- _Your assignment_: Begin at the top of the following data. Copy each line exactly until you have copied the line containing "the blocks in".

(Items listed in a dataset)

------------------------------------------------------------

(** [rt_device_destroy] never destroys a device: what [rt_device_create] makes
    is of no class, what [rt_device_register] registers is a static object,
    and what [rt_device_unregister] leaves is of no class again; in each case
    an assertion of [rt_device_destroy] fails. *)
Theorem rt_device_destroy_never_returns dev s s' : dev ≠ RT_NULL →
  (∃ type, rt_device_create dev type s = Ok s' dev) ∨
  (∃ name flags, rt_device_register dev name flags s = Ok s' RT_EOK) ∨
  rt_device_unregister dev s = Ok s' RT_EOK →
  rt_device_destroy dev s' = Err FAssert.
Proof.
  intros Hn Hcases. apply rt_device_destroy_asserts; [done|]. destruct Hcases as [[type H]|[(name & flags & H)|H]].
  - unfold rt_device_create in H. rewrite (proj2 (Z.eqb_neq dev RT_NULL)) in H by done. cbn [negb] in H.
    apply bind_inv in H as (s1 & [] & H1 & [= <-]).
    apply bind_inv in H1 as (s2 & [] & [= <-] & H1). apply bind_inv in H1 as (s3 & [] & [= <-] & [= <-]).
    exists zero_object. cbn. rewrite lookup_insert_eq. split; [done|by left].
  - unfold rt_device_register in H. rewrite (proj2 (Z.eqb_neq dev RT_NULL)) in H by done.
    apply bind_inv in H as (s1 & old & _ & H). destruct (negb (old =? RT_NULL)); [done|].
    apply bind_inv in H as (s2 & [] & H2%on_k_inv%rt_object_init_static & H).
    apply bind_inv in H as (s3 & [] & H3%put_fields_kernel & H).
    apply bind_inv in H as (s4 & [] & H4%put_fields_kernel & H).
    apply bind_inv in H as (s5 & [] & H5%put_fields_kernel & [= <-]).
    destruct H2 as (x & Hx & Ht). exists x. rewrite H5, H4, H3. split; [done|]. right. unfold is_static. by rewrite Ht.
  - unfold rt_device_unregister in H. apply bind_inv in H as (s1 & [] & _ & H).
    apply bind_inv in H as (s2 & sys & _ & H). apply bind_inv in H as (s3 & [] & _ & H).
    apply bind_inv in H as (s4 & [] & H4%on_k_inv%rt_object_detach_untyped & [= <-]).
    destruct H4 as (x & Hx & Ht). exists x. split; [done|by left].
Qed.
(* ===== verification/MempoolSpec.v ===== *)
(** * What the memory pools promise

    The blocks of a pool are partitioned between the chain of free blocks and
    the blocks in use, each of which points to its pool. *)

From Stdlib Require Import ZArith Lia.
From stdpp Require Import base gmap list fin_maps.
From S2P Require Import RTThread.
From S2P Require Import Prelude.
From S2P Require Import ListModel.
From S2P Require Import Kernel.
From S2P Require Import Kservice.
From S2P Require Import Object.
From S2P Require Import TimerCore.
From S2P Require Import ThreadCore.
From S2P Require Import Timer.
From S2P Require Import Invariant.
From S2P Require Import Registry.
From S2P Require Import Thread.
From S2P Require Import IpcList.
From S2P Require Import Mailbox.
From S2P Require Import Chains.
From S2P Require Import Scheduler.
From S2P Require Import Mempool.

(** ** The blocks of a pool *)

Definition mp_stride (m : rt_mempool) : Z := mp_block_size m + WORD.
Definition mp_block (m : rt_mempool) (i : Z) : ptr := mp_start_address m + i * mp_stride m.
Definition mp_blocks (m : rt_mempool) : list ptr :=
  map (mp_block m) (seqZ 0 (mp_block_total_count m)).

Record mp_ok (W : gmap ptr ptr) (mp : ptr) (m : rt_mempool) (free used : list ptr) : Prop := {
  po_start : 0 < mp_start_address m;
  po_stride : 0 < mp_stride m;
  po_total : 0 ≤ mp_block_total_count m < 2 ^ 32;
  po_blocks : free ++ used ≡ₚ mp_blocks m;
  po_count : mp_block_free_count m = Z.of_nat (length free);
  po_chain : chain W (mp_block_list m) free;
  po_used : ∀ b, b ∈ used → W !! b = Some mp
}.

(** What alloc and free do not change of a pool. *)
Definition same_pool (m m' : rt_mempool) : Prop :=
  mp_start_address m' = mp_start_address m ∧ mp_size m' = mp_size m ∧
  mp_block_size m' = mp_block_size m ∧ mp_block_total_count m' = mp_block_total_count m.

Section blocks.
Context (m : rt_mempool) (Hs : 0 < mp_stride m).

Lemma elem_of_mp_blocks b :
  b ∈ mp_blocks m ↔ ∃ i, b = mp_block m i ∧ 0 ≤ i < mp_block_total_count m.
Proof.
  unfold mp_blocks. rewrite list_elem_of_In, in_map_iff. setoid_rewrite <- list_elem_of_In.
  setoid_rewrite elem_of_seqZ. split; intros (i & <- & Hi) || intros (i & -> & Hi); exists i; split; lia || done.
Qed.
Lemma mp_blocks_nodup : NoDup (mp_blocks m).
Proof.
  unfold mp_blocks. apply NoDup_fmap_2_strong; [|apply NoDup_seqZ].
  intros i j _ _. unfold mp_block. nia.
Qed.
Lemma mp_blocks_length :
  0 ≤ mp_block_total_count m → Z.of_nat (length (mp_blocks m)) = mp_block_total_count m.
Proof. intros. unfold mp_blocks. rewrite length_map, length_seqZ. lia. Qed.
End blocks.

Section pool.
Context {W : gmap ptr ptr} {mp : ptr} {m : rt_mempool} {free used : list ptr}.
Context (Hok : mp_ok W mp m free used).

Lemma mp_nodup : NoDup (free ++ used).
Proof. rewrite (po_blocks _ _ _ _ _ Hok). apply mp_blocks_nodup, Hok. Qed.
Lemma mp_block_pos b : b ∈ free ++ used → 0 < b.
Proof.
  rewrite (po_blocks _ _ _ _ _ Hok). intros (i & -> & Hi)%elem_of_mp_blocks.
  pose proof (po_start _ _ _ _ _ Hok). pose proof (po_stride _ _ _ _ _ Hok).
  unfold mp_block. nia.
Qed.
Lemma mp_lengths :
  Z.of_nat (length free) + Z.of_nat (length used) = mp_block_total_count m.
Proof.
  rewrite <- (mp_blocks_length m) by (destruct (po_total _ _ _ _ _ Hok); lia).
  rewrite <- (po_blocks _ _ _ _ _ Hok), length_app. lia.
Qed.
Lemma mp_disjoint b : b ∈ free → b ∉ used.
Proof. pose proof mp_nodup as (_ & H & _)%list.NoDup_app. apply H. Qed.
End pool.

(** Taking the first free block, and putting a block back in front. *)
Definition mp_pop (next : ptr) (m : rt_mempool) : rt_mempool :=
  set_mp_block_list next (set_mp_free_count (u32 (mp_block_free_count m - 1)) m).
Definition mp_push (b : ptr) (m : rt_mempool) : rt_mempool :=
  set_mp_block_list b (set_mp_free_count (u32 (mp_block_free_count m + 1)) m).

------------------------------------------------------------

- _Solution for this task_:
(** [rt_device_destroy] never destroys a device: what [rt_device_create] makes
    is of no class, what [rt_device_register] registers is a static object,
    and what [rt_device_unregister] leaves is of no class again; in each case
    an assertion of [rt_device_destroy] fails. *)
Theorem rt_device_destroy_never_returns dev s s' : dev ≠ RT_NULL →
  (∃ type, rt_device_create dev type s = Ok s' dev) ∨
  (∃ name flags, rt_device_register dev name flags s = Ok s' RT_EOK) ∨
  rt_device_unregister dev s = Ok s' RT_EOK →
  rt_device_destroy dev s' = Err FAssert.
Proof.
  intros Hn Hcases. apply rt_device_destroy_asserts; [done|]. destruct Hcases as [[type H]|[(name & flags & H)|H]].
  - unfold rt_device_create in H. rewrite (proj2 (Z.eqb_neq dev RT_NULL)) in H by done. cbn [negb] in H.
    apply bind_inv in H as (s1 & [] & H1 & [= <-]).
    apply bind_inv in H1 as (s2 & [] & [= <-] & H1). apply bind_inv in H1 as (s3 & [] & [= <-] & [= <-]).
    exists zero_object. cbn. rewrite lookup_insert_eq. split; [done|by left].
  - unfold rt_device_register in H. rewrite (proj2 (Z.eqb_neq dev RT_NULL)) in H by done.
    apply bind_inv in H as (s1 & old & _ & H). destruct (negb (old =? RT_NULL)); [done|].
    apply bind_inv in H as (s2 & [] & H2%on_k_inv%rt_object_init_static & H).
    apply bind_inv in H as (s3 & [] & H3%put_fields_kernel & H).
    apply bind_inv in H as (s4 & [] & H4%put_fields_kernel & H).
    apply bind_inv in H as (s5 & [] & H5%put_fields_kernel & [= <-]).
    destruct H2 as (x & Hx & Ht). exists x. rewrite H5, H4, H3. split; [done|]. right. unfold is_static. by rewrite Ht.
  - unfold rt_device_unregister in H. apply bind_inv in H as (s1 & [] & _ & H).
    apply bind_inv in H as (s2 & sys & _ & H). apply bind_inv in H as (s3 & [] & _ & H).
    apply bind_inv in H as (s4 & [] & H4%on_k_inv%rt_object_detach_untyped & [= <-]).
    destruct H4 as (x & Hx & Ht). exists x. split; [done|by left].
Qed.
(* ===== verification/MempoolSpec.v ===== *)
(** * What the memory pools promise

    The blocks of a pool are partitioned between the chain of free blocks and
    the blocks in use, each of which points to its pool. *)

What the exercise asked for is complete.